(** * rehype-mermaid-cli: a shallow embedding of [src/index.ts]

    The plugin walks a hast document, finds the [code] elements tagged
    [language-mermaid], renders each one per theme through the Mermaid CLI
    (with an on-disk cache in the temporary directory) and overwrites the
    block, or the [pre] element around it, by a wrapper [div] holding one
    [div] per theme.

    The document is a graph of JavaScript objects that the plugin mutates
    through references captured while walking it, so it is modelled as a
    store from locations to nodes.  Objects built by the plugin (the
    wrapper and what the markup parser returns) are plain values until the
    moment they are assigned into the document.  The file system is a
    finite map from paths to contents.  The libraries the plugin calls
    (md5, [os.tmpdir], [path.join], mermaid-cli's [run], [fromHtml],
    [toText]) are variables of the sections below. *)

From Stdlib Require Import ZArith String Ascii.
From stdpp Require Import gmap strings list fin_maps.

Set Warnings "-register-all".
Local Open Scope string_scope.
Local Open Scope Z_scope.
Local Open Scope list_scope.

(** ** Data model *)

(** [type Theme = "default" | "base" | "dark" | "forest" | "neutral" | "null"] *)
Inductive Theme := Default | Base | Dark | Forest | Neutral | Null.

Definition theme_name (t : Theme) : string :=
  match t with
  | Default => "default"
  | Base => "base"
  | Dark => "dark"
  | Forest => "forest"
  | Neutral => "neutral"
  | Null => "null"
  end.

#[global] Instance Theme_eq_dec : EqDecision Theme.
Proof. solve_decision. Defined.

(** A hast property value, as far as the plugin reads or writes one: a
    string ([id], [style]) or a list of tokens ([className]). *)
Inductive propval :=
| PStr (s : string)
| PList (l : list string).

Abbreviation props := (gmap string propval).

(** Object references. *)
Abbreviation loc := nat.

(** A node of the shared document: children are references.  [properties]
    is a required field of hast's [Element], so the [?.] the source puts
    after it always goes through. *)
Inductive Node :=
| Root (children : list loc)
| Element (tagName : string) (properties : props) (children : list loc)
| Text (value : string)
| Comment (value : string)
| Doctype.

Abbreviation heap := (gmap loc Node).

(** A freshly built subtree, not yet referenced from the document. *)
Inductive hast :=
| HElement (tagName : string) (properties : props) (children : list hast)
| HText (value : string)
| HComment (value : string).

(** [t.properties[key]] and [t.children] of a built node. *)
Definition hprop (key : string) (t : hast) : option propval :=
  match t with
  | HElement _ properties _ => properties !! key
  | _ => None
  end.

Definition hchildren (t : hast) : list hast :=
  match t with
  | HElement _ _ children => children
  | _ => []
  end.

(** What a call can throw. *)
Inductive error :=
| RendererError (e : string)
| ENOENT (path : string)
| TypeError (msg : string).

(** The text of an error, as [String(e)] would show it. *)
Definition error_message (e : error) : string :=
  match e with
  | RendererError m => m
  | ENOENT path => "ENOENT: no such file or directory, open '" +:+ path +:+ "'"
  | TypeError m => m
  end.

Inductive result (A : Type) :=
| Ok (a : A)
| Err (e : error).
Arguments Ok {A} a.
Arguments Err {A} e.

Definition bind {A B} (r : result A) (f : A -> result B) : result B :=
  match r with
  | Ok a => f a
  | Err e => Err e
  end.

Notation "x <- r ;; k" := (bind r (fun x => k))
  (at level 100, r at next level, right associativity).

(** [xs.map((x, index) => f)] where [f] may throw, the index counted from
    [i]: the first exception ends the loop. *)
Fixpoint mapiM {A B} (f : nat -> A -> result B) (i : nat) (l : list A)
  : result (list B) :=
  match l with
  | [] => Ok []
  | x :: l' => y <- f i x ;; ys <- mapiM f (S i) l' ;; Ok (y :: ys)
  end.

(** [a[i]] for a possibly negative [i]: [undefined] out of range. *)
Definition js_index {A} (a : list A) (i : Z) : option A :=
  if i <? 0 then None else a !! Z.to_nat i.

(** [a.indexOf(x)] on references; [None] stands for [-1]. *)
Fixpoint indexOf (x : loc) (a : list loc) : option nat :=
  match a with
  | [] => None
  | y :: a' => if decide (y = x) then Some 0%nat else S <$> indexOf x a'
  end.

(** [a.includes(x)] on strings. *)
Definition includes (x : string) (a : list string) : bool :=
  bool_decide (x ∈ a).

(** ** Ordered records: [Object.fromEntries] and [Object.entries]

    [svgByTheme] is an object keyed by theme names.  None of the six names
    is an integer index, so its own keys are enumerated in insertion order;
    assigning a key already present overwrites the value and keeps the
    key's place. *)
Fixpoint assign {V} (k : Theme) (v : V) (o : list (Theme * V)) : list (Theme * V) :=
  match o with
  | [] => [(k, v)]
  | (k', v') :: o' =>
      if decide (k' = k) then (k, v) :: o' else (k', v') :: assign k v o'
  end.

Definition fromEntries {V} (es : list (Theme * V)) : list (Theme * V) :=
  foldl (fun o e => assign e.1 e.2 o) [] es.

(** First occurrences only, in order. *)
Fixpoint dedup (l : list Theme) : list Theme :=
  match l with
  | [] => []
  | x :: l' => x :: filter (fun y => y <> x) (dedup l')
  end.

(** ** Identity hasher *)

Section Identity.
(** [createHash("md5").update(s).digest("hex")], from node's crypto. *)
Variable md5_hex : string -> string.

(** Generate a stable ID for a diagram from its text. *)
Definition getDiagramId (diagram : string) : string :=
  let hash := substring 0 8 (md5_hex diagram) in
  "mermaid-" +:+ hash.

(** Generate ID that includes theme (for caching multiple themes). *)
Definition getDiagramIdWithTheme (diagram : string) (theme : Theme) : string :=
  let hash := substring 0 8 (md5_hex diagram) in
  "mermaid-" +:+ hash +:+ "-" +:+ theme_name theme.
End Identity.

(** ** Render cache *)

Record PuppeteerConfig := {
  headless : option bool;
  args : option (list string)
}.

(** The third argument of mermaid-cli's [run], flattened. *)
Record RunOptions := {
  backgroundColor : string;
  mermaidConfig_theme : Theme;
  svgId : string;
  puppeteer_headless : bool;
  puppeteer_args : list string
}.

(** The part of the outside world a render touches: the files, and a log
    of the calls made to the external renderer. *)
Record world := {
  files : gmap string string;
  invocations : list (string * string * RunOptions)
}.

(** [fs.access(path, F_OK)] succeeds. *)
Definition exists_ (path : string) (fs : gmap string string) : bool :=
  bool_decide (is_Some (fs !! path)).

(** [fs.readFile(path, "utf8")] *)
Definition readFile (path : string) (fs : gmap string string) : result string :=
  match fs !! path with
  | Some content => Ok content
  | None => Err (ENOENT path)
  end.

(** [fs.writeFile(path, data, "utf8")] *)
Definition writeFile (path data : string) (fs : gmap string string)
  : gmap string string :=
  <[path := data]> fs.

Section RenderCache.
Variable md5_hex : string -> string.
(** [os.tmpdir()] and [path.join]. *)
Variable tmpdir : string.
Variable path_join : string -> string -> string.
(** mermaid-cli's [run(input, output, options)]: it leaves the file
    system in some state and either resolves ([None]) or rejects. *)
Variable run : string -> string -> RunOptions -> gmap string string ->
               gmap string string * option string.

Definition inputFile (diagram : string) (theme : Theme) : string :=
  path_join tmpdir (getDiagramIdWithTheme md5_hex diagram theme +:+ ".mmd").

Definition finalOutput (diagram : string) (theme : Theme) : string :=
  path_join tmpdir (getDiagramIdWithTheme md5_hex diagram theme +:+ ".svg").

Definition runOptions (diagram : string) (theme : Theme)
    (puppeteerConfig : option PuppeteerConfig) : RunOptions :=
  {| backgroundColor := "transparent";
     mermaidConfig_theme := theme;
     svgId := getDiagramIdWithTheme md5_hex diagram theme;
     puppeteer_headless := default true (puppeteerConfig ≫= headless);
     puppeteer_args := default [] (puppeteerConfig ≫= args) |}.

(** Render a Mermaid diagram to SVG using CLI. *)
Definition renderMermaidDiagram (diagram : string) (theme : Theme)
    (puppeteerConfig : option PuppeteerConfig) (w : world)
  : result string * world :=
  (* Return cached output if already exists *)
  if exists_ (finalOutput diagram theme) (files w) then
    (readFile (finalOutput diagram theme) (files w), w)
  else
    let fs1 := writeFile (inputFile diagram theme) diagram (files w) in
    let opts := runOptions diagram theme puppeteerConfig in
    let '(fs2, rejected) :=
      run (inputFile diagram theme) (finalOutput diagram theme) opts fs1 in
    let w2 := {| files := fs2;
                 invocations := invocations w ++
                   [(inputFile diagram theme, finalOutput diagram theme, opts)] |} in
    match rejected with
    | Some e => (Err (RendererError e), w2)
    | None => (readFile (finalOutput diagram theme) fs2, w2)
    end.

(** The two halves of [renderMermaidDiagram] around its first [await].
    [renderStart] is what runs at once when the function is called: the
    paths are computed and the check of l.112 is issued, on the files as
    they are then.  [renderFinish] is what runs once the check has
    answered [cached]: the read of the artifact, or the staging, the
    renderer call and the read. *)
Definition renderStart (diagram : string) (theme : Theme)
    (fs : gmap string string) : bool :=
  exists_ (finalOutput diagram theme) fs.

◆ EXERCISE PROMPT: The response must consist solely of the lines from the first line of the entries through the line containing "(with an on-disk", repeated exactly.

◆ ANSWER FOR THE TASK:
(** * rehype-mermaid-cli: a shallow embedding of [src/index.ts]

    The plugin walks a hast document, finds the [code] elements tagged
    [language-mermaid], renders each one per theme through the Mermaid CLI
    (with an on-disk cache in the temporary directory) and overwrites the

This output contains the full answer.